Preparing for a market crash in 2021 is a smart move, especially right now in the middle of an impressive bull market run for stocks. But if you think I’m telling you to sell off all your stock positions and hide until the market tanks again, think again. Fortunately, there’s a better way that doesn’t require a crystal ball or perfect timing to offer the protection you need with your long-term investing strategy.

Why so many investors fail to protect themselves

The key to getting through a stock market crash doesn’t have much to do with what investments you own. What matters much more is your perception of the investments in your portfolio — and whether you’re being realistic about what your reaction will be when the market crash actually happens.

Historically, most investors have thought about portfolio risk in terms of basic asset allocation . If you’re nervous about your portfolio, cutting stocks in favor of bonds and cash was the recommended move. If you’re comfortable with risk and want to get more aggressive, move more heavily toward stocks.

To figure out the right asset allocation, many people rely on risk tolerance questionnaires. These one-page documents typically ask overly simplistic and theoretical questions about what you would do in a market plunge — questions that are almost impossible for anyone to answer realistically, particularly if they’ve never seen a market crash before.

The questionnaire is meant to give you a sense of what your overall allocations to stocks, bonds, and cash should be. But that still leaves unanswered questions about granular details, such as which stocks to buy or sell and how to handle big concentrations in certain individual stocks.

Finding the right balance

If you invest primarily in index mutual funds and ETFs, then the traditional rebalancing approach works quite well. If your stocks have done better than the rest of your portfolio — which is fairly likely, given relative returns this year — then you’ll sell off a small portion of your stock holdings and add it to bonds, cash, or other asset classes in your investment strategy. As long as that mix accurately reflects what you’re comfortable with happening in a crash, you should be all set.

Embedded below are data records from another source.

(** The assignments a mutator makes before the round trip. *)
Definition first_write (m : mutator) (o : Light) : Light :=
  match m with
  | SetOnOff on => set_on on o
  | SetLuminance lum _ => set_lum lum o
  | SetTemperature temp _ => set_temp temp o
  | SetRgb r g b _ => set_b b (set_g g (set_r r o))
  end.

(** What a mutator that returns has done to the object. *)
Definition after (m : mutator) (o : Light) : Light :=
  match m with
  | SetOnOff on =>
      if decide (Light_lum o = 0 ∧ on ≠ 0) then set_lum 1 (set_on on o)
      else set_on on o
  | SetLuminance lum _ =>
      if decide (lum > 0 ∧ Light_on o = 0) then set_on 1 (set_lum lum o)
      else if decide (lum = 0 ∧ Light_on o ≠ 0) then set_on 0 (set_lum lum o)
      else set_lum lum o
  | SetTemperature temp _ => set_temp temp o
  | SetRgb r g b _ => set_b b (set_g g (set_r r o))
  end.

(** The attribute named by the call holds the value asked for. *)
Definition requested (m : mutator) (o : Light) : Prop :=
  match m with
  | SetOnOff on => Light_on o = on
  | SetLuminance lum _ => Light_lum o = lum
  | SetTemperature temp _ => Light_temp o = temp
  | SetRgb r g b _ => Light_r o = r ∧ Light_g o = g ∧ Light_b o = b
  end.

(** The arguments of a call fit the fields of its payload. *)
Definition packable (m : mutator) : Prop :=
  match m with
  | SetOnOff on => 0 ≤ on < 256
  | SetLuminance lum time => 0 ≤ lum < 256 ∧ 0 ≤ time < 65536
  | SetTemperature temp time => 0 ≤ temp < 65536 ∧ 0 ≤ time < 65536
  | SetRgb r g b time =>
      0 ≤ r < 256 ∧ 0 ≤ g < 256 ∧ 0 ≤ b < 256 ∧ 0 ≤ time < 65536
  end.

(** The payload and the command code of a call. *)
Definition payload (m : mutator) : option bytes :=
  match m with
  | SetOnOff on => pack LE [B] [on]
  | SetLuminance lum time => pack LE [B; H] [lum; time]
  | SetTemperature temp time => pack LE [H; H] [temp; time]
  | SetRgb r g b time => pack LE [B; B; B; B; H] [r; g; b; 0xff; time]
  end.

Definition command_code (m : mutator) : Z :=
  match m with
  | SetOnOff _ => COMMAND_ONOFF
  | SetLuminance _ _ => COMMAND_LUMINANCE
  | SetTemperature _ _ => COMMAND_TEMP
  | SetRgb _ _ _ _ => COMMAND_COLOUR
  end.

(** Responses on their way, each arriving in two reads: its length, then
    its body. *)
Fixpoint deliveries (bodies : list bytes) (rest : list rx) : list rx :=
  match bodies with
  | [] => rest
  | body :: bodies' =>
      RxData (length_prefix (length body)) :: RxData body
      :: deliveries bodies' rest
  end.

(** A session in which the calls [ms] on the light [self] go through: the
    arguments fit their payloads, the counter and the connection last for
    that many commands, and an acknowledgement is on its way for each. *)
Definition cooperative (self : loc) (ms : list mutator) (c : Lightify) : Prop :=
  ∃ o bodies rest,
    store c !! self = Some o ∧
    0 ≤ Light_addr o < 2 ^ 64 ∧
    Forall packable ms ∧
    0 ≤ Lightify_seq c + 1 ∧ Lightify_seq c + Z.of_nat (length ms) < 256 ∧
    (length ms ≤ sendable (Lightify_sock c))%nat ∧
    length bodies = length ms ∧
    Forall (λ body, body ≠ [] ∧ Z.of_nat (length body) < 65536) bodies ∧
    inbox (Lightify_sock c) = deliveries bodies rest.

(** The two mutators that couple on/off and luminance. *)
Definition couples (m : mutator) : Prop :=
  match m with SetOnOff _ | SetLuminance _ _ => True | _ => False end.

(** Luminance 0 exactly when off. *)
Definition coupled (o : Light) : Prop := Light_lum o = 0 ↔ Light_on o = 0.
(** C7, amended: a file of the static root whose extension is not [.html]
    is stored under its relative path, unchanged; an HTML document whose
    name without the final [.html] is an ordinary file name is stored under
    its relative path with that one [.html] stripped, its content type set
    to [text/html; charset=utf-8].  A key ends in [.html] only for a file
    named [.html] alone or for a document whose stripped name still ends
    in [.html].  The file is stored under its key, unless the key is
    [__proto__], under which the assignment stores nothing. *)
Theorem C7_static_request_paths {Route} (host : Host Route)
    (ws ds : list string) (b : string) (r : FileFsRef) :
  forallb normal_seg ws = true → forallb normal_seg ds = true → normal_seg b = true →
  fsPath r = abs_path (ws ++ ds ++ [b]) →
  let webDist := abs_path ws in
  let fileName := rel_path (ds ++ [b]) in
  let key := staticKey host webDist fileName r in
  (ext (parse (fsPath r)) ≠ ".html" →
     key = fileName ∧ staticValue r = r
     ∧ (ends_with ".html" key = true → b = ".html"))
  ∧ (∀ stem, b = stem +:+ ".html" → normal_seg stem = true →
       ext (parse (fsPath r)) = ".html"
       ∧ key = rel_path (ds ++ [stem])
       ∧ contentType (staticValue r) = Some "text/html; charset=utf-8"
       ∧ fsPath (staticValue r) = fsPath r
       ∧ (ends_with ".html" key = true → ends_with ".html" stem = true))
  ∧ (key ≠ "__proto__" →
     ∀ acc, staticStep host webDist acc (fileName, r) !! key = Some (staticValue r))
  ∧ (key = "__proto__" → ∀ acc, staticStep host webDist acc (fileName, r) = acc).
Proof.
  intros Hw Hd Hb Hp. cbv zeta.
  pose proof Hb as (Hbne & _ & _ & Hbs)%normal_seg_spec.
  destruct (parse_abs_path_snoc (ws ++ ds) b Hbne Hbs) as [dd Hparse].
  rewrite <-(assoc_L (++)), <-Hp in Hparse.
  split; [|split; [|split]].
  - intros Hext. unfold staticKey, staticValue. rewrite !decide_True by done.
    split; [done|]. split; [done|].
    intros (v & Hv)%ends_with_last_seg; [|done..].
    destruct (decide (v = "")) as [->|Hvne]; [done|].
    exfalso. apply Hext. rewrite Hparse. simpl. subst b.
    by rewrite split_ext_html.
  - intros stem -> Hstem.
    pose proof Hstem as (Hsne & _ & _ & Hss)%normal_seg_spec.
    assert (Hext : ext (parse (fsPath r)) = ".html").
    { rewrite Hparse. simpl. by rewrite split_ext_html. }
    split; [done|].
    assert (Hkey : staticKey host (abs_path ws) (rel_path (ds ++ [stem +:+ ".html"])) r
                   = rel_path (ds ++ [stem])).
    { unfold staticKey. rewrite decide_False by (intros H; by apply H).
      rewrite Hparse. simpl dir.
      rewrite basename_rel_path by done.
      change stem with (rel_path [stem]) at 1.
      rewrite join_abs_rel.
      - rewrite <-(assoc_L (++)). apply relative_below.
        + by destruct ds.
        + done.
        + apply forallb_normal_app; [done|]. simpl. by rewrite Hstem.
      - by apply forallb_normal_app.
      - simpl. by rewrite Hstem. }
    split; [done|]. unfold staticValue.
    rewrite decide_False by (intros H; by apply H). simpl.
    split; [done|]. split; [done|]. rewrite Hkey.
    intros (v & ->)%ends_with_last_seg; [|done..]. apply ends_with_app.
  - intros Hkey acc. unfold staticStep. simpl. by apply lookup_assign_eq.
  - intros Hkey acc. unfold staticStep, assign. simpl. by rewrite decide_True.
Qed.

For investors in individual stocks, it’s more complicated. You’ll need to consider issues like these:

  • Are you heavily invested in high-growth stocks that could see big pullbacks in a crash? Consider lightening up your concentrations in that area in favor of promising stocks with different investment characteristics.
  • Do you hold value stocks that have already lost ground in 2020? If you think they’ll do well in the next market crash, you might find that you don’t have as much of your total stock exposure to those particular value stocks as you thought. Shift money toward value to remedy that.
  • Have a few winning stocks become massive positions? Selling winners too early is often a big mistake, but if a single stock represents more than 50% of your total holdings, a slight trim to provide cash to buy shares of other high-potential companies could make you feel more comfortable in a market downturn.

Be ready for anything

Of course, you simultaneously need to prepare for the possibility that there’s no stock market crash in 2021. Making modest changes is generally smart because you don’t want to miss out if the market happens to go up again in 2021. Given the market’s history of having more up years than down, aggressive changes are likely to cost you.

If 2020 taught us anything, it’s that anything can happen with your investments. Preparing for a crash now will enable you to act when the time comes without falling prey to costly emotional decisions.